Dataset records
--------------------------------

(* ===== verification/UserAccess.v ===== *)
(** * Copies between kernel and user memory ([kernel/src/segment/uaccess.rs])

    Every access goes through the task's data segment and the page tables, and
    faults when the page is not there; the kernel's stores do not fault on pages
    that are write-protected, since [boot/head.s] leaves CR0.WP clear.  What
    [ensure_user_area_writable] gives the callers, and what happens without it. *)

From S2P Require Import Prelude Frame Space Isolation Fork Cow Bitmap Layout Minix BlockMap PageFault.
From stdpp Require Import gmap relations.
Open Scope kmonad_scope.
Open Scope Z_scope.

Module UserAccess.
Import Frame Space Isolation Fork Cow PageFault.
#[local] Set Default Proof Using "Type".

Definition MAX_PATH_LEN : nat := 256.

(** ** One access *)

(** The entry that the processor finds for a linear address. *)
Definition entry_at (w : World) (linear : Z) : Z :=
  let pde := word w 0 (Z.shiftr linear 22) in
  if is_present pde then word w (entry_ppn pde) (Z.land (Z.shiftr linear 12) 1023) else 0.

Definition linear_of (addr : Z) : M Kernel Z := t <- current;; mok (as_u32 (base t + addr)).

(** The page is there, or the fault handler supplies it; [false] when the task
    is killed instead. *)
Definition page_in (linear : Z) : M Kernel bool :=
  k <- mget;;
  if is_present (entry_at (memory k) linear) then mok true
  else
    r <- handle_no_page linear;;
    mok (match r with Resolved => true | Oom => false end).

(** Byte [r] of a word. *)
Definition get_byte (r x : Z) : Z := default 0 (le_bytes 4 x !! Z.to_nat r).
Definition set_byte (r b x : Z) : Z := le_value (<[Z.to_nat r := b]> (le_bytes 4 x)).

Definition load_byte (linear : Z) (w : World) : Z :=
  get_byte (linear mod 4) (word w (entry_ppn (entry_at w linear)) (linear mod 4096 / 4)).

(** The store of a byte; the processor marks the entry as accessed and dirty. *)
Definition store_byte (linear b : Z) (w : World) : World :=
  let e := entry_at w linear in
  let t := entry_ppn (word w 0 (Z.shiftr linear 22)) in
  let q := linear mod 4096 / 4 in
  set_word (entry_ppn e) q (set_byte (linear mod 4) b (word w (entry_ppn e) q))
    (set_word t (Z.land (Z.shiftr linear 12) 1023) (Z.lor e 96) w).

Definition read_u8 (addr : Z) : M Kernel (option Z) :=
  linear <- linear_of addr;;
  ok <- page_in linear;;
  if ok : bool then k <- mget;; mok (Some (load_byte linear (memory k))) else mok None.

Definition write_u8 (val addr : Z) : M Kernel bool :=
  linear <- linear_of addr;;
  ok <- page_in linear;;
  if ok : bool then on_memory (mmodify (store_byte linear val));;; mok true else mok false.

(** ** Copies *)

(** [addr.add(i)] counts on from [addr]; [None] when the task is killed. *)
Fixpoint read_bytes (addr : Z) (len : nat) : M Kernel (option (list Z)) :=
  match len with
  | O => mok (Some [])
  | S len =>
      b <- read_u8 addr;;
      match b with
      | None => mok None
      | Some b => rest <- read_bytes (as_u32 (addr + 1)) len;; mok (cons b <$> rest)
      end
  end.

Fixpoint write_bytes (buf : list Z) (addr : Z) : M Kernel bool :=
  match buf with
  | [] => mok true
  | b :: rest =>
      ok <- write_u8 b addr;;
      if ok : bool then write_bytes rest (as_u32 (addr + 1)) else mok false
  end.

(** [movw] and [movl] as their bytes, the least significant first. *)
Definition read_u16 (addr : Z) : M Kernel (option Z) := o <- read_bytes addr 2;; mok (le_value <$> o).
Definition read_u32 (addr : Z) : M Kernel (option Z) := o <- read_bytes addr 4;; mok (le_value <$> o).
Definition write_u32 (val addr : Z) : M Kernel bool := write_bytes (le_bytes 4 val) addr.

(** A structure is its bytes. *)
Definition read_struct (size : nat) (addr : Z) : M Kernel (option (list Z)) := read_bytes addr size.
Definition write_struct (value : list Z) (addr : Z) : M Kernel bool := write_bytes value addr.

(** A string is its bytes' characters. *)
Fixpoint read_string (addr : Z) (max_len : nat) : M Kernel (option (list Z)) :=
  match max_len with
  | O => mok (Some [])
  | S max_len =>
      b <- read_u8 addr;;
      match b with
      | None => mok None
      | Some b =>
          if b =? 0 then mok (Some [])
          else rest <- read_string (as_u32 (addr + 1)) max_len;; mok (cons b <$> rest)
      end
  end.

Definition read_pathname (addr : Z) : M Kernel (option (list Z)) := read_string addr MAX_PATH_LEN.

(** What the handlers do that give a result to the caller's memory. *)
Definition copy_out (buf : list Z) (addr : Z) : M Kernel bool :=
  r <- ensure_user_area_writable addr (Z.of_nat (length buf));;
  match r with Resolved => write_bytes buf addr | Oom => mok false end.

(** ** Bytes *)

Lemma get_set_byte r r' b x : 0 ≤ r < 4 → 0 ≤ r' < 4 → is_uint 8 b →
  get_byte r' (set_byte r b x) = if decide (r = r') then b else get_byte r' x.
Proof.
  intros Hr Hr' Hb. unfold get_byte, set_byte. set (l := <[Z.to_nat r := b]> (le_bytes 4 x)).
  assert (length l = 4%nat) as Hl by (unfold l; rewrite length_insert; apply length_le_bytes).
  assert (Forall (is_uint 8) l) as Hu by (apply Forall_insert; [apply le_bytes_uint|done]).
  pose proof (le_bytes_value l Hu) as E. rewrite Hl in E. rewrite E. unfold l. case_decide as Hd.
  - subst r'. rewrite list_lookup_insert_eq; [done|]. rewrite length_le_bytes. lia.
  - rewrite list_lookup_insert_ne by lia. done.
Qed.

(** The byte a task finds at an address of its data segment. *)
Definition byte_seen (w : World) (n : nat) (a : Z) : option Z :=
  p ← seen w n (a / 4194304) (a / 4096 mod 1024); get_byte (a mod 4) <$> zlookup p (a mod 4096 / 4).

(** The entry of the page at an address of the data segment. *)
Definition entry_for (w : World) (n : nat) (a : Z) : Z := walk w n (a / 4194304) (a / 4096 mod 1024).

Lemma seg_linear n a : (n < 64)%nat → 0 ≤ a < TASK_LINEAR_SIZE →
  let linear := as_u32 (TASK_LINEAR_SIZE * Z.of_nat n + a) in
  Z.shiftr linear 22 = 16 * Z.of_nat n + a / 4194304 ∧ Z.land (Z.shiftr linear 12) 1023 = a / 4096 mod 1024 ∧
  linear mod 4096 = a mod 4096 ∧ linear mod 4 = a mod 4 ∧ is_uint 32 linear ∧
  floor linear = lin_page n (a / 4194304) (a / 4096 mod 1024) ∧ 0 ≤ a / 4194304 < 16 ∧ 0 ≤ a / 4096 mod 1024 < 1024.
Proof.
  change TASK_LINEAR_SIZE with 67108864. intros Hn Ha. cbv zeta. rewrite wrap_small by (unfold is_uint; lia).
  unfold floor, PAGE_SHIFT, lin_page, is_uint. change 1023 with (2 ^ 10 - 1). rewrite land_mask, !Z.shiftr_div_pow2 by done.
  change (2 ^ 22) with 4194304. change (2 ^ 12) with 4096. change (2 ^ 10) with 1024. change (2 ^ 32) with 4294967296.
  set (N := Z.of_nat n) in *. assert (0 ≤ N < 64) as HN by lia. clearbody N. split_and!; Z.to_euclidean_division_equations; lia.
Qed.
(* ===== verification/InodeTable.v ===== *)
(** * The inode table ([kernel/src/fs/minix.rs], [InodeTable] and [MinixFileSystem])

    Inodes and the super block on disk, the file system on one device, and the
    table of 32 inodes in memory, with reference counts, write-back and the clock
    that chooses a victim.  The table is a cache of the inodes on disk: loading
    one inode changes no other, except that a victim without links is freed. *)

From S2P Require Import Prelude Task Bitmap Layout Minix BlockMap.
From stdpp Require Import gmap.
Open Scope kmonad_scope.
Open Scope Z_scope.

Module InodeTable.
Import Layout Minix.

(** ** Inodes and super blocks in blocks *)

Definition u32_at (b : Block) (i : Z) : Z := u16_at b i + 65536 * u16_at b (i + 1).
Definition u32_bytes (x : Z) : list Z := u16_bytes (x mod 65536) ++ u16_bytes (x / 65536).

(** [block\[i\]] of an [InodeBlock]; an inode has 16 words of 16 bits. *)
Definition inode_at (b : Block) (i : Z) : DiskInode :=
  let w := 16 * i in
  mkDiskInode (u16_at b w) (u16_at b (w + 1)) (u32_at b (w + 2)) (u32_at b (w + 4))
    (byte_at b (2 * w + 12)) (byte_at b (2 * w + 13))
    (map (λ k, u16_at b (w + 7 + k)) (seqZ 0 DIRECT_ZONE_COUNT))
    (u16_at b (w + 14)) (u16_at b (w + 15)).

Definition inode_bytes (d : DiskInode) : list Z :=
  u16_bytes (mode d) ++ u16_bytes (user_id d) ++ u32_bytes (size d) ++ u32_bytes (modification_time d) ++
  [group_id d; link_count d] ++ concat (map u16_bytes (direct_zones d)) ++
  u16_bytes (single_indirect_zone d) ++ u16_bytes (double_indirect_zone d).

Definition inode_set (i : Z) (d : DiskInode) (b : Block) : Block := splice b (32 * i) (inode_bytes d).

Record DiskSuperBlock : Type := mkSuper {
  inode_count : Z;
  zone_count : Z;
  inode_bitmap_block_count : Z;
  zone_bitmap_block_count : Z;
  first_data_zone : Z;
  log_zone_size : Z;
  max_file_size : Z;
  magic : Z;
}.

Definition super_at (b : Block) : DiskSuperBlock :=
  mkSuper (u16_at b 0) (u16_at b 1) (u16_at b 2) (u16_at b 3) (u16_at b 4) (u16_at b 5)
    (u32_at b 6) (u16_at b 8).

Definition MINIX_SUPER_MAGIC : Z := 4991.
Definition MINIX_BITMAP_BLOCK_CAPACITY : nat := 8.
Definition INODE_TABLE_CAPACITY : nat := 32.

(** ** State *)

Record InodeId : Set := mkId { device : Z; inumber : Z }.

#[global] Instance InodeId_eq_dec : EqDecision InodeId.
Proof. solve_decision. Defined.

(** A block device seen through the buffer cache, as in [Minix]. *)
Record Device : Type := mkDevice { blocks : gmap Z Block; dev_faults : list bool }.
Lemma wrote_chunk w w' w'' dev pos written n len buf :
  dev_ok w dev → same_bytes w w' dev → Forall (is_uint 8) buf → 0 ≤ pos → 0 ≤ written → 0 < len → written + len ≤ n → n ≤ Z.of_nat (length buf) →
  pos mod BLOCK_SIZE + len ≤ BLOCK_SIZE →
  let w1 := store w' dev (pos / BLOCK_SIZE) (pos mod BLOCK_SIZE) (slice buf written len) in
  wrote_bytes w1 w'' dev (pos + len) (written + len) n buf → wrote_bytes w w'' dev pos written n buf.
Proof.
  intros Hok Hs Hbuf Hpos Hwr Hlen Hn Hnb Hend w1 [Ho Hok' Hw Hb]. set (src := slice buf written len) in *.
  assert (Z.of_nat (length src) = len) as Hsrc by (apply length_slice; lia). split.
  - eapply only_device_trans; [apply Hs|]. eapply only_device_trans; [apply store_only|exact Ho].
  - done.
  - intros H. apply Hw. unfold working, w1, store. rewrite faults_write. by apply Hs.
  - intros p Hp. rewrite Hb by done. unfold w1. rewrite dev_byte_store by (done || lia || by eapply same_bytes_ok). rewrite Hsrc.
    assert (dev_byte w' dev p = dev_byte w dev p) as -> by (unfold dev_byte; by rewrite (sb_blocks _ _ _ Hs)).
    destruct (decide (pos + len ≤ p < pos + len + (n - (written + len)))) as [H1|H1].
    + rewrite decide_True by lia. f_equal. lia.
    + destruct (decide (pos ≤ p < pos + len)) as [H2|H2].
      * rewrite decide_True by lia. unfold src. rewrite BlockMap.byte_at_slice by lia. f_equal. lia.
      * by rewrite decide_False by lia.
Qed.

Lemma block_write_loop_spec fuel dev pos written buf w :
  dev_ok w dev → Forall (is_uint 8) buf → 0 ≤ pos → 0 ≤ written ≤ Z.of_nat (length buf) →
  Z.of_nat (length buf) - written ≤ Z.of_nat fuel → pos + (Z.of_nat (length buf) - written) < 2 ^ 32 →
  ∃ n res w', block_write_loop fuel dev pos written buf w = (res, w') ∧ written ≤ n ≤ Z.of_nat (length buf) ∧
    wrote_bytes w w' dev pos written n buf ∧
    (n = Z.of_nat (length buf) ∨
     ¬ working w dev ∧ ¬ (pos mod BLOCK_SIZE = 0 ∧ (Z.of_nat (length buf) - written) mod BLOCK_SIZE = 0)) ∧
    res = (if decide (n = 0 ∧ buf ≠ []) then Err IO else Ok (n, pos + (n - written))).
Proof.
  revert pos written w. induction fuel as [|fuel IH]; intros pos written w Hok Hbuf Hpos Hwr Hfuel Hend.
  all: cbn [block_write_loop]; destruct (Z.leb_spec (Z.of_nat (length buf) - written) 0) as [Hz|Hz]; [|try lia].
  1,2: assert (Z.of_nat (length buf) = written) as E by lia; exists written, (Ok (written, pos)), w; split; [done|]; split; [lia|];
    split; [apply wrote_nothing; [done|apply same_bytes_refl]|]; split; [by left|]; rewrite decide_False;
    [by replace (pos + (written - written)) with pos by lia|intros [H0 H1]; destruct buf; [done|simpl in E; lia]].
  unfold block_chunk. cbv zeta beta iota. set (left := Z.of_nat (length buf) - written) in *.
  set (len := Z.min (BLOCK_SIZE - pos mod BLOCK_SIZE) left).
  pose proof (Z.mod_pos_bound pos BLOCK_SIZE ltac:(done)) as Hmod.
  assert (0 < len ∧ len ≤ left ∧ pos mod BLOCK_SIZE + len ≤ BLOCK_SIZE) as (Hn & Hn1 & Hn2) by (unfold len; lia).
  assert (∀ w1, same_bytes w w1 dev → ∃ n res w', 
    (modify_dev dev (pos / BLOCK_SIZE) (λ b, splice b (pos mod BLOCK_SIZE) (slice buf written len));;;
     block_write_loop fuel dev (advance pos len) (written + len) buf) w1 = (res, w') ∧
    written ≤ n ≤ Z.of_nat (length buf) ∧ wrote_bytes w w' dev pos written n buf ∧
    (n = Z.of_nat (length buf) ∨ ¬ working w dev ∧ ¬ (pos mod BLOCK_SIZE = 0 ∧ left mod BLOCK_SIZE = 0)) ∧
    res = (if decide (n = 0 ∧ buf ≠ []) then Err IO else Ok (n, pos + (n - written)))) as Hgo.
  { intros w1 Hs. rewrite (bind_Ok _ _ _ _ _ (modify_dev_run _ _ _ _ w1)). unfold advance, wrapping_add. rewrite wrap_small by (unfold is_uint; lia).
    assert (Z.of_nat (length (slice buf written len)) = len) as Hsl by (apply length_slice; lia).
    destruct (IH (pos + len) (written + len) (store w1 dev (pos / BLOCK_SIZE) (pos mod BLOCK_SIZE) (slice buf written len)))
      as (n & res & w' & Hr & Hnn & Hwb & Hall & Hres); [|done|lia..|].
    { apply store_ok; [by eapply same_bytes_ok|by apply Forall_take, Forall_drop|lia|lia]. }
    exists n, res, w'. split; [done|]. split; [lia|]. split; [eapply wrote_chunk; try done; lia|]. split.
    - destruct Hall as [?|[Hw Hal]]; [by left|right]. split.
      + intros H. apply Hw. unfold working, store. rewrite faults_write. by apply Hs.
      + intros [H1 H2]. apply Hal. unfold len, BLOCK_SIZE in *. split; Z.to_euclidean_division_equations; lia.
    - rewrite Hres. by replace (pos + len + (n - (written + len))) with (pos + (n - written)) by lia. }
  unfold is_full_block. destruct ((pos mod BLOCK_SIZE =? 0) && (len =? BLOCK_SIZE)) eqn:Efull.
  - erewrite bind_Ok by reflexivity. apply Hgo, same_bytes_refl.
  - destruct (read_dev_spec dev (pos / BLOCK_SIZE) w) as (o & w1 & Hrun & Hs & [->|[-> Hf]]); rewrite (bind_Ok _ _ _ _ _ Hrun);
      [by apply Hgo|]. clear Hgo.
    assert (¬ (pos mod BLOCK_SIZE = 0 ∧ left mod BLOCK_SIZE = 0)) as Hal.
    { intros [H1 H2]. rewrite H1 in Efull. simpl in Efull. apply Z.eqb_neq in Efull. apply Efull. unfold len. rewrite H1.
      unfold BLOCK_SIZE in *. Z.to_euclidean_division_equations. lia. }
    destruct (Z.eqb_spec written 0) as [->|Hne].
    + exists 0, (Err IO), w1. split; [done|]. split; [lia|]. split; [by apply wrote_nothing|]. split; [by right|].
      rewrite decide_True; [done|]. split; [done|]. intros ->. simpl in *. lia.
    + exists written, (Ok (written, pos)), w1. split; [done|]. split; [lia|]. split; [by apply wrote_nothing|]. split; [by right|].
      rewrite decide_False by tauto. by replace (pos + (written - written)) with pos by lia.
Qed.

--------------------------------

Description of the task
Once you reach the line with "p ← seen w n" in the data above, copy it and every line after it exactly, up to and including the line with "Lemma seg_linear n".

Response to this task
  p ← seen w n (a / 4194304) (a / 4096 mod 1024); get_byte (a mod 4) <$> zlookup p (a mod 4096 / 4).

(** The entry of the page at an address of the data segment. *)
Definition entry_for (w : World) (n : nat) (a : Z) : Z := walk w n (a / 4194304) (a / 4096 mod 1024).

Lemma seg_linear n a : (n < 64)%nat → 0 ≤ a < TASK_LINEAR_SIZE →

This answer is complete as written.